#### RECORDS FOR THIS TASK

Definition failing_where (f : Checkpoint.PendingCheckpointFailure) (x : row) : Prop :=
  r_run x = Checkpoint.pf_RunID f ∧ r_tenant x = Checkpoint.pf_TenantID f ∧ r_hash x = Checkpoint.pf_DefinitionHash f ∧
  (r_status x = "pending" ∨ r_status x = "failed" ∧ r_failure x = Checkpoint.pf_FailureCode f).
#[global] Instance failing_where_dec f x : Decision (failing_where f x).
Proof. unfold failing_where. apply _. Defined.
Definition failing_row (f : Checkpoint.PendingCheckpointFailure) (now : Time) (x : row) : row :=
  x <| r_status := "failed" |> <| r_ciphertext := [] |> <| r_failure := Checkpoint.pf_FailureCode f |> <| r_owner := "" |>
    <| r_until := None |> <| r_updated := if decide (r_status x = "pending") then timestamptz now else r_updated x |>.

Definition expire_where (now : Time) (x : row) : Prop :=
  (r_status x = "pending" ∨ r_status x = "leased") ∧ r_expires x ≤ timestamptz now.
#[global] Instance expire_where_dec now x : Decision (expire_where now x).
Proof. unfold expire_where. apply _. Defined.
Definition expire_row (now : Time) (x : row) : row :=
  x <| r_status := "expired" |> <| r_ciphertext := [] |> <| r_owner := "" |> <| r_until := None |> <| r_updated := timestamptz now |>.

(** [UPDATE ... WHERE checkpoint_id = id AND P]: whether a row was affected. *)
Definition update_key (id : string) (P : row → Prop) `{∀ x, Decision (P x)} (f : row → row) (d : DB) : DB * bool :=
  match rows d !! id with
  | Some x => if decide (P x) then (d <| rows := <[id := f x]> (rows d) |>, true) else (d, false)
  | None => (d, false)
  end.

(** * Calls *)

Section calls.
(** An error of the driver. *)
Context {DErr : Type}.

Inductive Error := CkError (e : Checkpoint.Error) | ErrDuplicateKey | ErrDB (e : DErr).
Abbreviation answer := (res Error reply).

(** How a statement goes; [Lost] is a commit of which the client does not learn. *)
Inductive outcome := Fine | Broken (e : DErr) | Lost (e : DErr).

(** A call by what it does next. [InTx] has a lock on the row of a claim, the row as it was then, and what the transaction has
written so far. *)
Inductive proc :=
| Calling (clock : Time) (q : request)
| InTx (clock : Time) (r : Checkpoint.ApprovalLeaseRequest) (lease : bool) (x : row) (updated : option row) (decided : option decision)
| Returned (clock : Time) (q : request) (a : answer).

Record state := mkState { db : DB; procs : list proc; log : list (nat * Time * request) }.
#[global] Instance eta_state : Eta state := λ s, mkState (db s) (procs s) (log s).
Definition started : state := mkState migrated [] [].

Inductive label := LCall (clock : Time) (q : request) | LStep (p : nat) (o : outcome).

########
#### RECORDS FOR THIS TASK

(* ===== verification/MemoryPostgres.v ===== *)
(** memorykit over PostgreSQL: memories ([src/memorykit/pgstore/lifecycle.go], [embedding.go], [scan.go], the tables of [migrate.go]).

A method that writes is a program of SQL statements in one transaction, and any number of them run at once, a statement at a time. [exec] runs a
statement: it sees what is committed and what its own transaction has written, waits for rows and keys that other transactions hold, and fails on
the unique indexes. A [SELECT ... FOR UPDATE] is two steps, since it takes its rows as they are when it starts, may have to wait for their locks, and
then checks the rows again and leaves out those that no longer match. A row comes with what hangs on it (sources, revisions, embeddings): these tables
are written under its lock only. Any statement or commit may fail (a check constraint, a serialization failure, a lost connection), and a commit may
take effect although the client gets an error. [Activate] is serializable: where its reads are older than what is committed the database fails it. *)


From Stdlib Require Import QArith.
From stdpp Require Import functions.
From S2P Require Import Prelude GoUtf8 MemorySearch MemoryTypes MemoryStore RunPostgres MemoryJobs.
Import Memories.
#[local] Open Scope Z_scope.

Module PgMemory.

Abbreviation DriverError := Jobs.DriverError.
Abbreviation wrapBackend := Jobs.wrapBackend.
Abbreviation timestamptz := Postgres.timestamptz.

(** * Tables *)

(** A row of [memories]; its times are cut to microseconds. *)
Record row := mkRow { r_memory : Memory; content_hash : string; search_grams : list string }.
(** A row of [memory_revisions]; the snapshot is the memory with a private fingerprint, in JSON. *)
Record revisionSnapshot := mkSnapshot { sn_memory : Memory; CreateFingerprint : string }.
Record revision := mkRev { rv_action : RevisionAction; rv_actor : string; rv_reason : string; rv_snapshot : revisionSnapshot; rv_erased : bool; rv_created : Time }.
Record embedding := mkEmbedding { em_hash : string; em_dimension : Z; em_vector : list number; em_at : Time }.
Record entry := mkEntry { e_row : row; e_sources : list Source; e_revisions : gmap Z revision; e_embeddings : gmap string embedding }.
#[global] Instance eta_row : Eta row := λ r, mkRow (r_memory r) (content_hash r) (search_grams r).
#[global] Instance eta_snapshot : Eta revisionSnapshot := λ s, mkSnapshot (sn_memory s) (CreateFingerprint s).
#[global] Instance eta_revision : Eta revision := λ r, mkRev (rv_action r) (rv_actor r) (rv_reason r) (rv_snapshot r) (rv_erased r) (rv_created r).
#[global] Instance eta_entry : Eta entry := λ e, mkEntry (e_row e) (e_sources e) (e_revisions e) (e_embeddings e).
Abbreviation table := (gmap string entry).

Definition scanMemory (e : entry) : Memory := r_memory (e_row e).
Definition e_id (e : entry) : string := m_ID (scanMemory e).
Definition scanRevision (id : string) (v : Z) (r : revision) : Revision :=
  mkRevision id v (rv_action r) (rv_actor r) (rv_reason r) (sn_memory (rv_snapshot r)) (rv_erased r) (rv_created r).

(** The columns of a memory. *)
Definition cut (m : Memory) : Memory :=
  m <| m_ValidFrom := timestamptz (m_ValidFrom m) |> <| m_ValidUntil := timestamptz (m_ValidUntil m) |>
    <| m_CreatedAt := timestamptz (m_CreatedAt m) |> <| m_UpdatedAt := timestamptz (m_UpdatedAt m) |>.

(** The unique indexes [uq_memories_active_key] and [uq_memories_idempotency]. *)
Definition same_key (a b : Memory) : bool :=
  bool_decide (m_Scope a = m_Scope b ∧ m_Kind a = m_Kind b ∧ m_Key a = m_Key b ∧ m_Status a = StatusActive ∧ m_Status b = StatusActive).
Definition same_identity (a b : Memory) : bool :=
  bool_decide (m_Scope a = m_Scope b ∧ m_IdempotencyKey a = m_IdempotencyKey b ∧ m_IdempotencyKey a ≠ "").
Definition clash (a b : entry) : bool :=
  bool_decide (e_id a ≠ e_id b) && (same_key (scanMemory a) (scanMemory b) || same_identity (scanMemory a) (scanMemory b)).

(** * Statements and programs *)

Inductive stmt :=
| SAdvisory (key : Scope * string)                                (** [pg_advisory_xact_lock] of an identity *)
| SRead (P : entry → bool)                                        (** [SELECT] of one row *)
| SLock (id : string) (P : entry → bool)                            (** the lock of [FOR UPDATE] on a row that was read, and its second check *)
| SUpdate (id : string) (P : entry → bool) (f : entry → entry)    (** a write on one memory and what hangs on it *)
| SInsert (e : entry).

########
#### RECORDS FOR THIS TASK

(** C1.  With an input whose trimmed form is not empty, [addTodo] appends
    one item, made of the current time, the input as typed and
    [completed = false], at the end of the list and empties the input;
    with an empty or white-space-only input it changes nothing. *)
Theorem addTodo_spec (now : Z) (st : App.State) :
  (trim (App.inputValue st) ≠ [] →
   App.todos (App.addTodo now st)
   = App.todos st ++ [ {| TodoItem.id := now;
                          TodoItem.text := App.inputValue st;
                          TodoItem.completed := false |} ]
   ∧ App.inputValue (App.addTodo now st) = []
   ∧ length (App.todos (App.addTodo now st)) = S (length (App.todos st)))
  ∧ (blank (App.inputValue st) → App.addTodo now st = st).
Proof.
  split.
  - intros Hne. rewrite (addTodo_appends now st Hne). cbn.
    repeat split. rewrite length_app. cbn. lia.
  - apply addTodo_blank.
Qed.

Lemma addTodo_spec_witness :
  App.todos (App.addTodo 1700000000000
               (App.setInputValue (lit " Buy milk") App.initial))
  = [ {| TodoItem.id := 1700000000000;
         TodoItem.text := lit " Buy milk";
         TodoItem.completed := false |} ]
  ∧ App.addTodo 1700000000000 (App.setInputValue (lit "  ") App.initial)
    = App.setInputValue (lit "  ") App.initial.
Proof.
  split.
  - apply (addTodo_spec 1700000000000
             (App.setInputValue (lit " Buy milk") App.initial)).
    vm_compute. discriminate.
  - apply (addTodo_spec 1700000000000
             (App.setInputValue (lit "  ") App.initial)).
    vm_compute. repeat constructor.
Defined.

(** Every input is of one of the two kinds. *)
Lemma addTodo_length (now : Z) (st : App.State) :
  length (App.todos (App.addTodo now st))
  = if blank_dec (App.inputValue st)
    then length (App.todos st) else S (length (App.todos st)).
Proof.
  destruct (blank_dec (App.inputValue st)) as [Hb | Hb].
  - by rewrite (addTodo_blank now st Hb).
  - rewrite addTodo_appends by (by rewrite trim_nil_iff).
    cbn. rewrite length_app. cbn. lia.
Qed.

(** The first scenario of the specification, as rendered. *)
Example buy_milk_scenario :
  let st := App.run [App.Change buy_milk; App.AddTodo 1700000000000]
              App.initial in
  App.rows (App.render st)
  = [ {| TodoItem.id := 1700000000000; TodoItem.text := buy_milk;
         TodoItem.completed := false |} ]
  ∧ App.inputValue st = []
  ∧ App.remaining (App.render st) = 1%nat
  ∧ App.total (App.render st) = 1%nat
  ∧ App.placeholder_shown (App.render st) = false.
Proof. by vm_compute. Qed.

########

• WHAT IS REQUIRED
Sift through the entries and copy every line with "TodoItem".

• TASK RESULT
   = App.todos st ++ [ {| TodoItem.id := now;
                          TodoItem.text := App.inputValue st;
                          TodoItem.completed := false |} ]
  = [ {| TodoItem.id := 1700000000000;
         TodoItem.text := lit " Buy milk";
         TodoItem.completed := false |} ]
  = [ {| TodoItem.id := 1700000000000; TodoItem.text := buy_milk;
         TodoItem.completed := false |} ]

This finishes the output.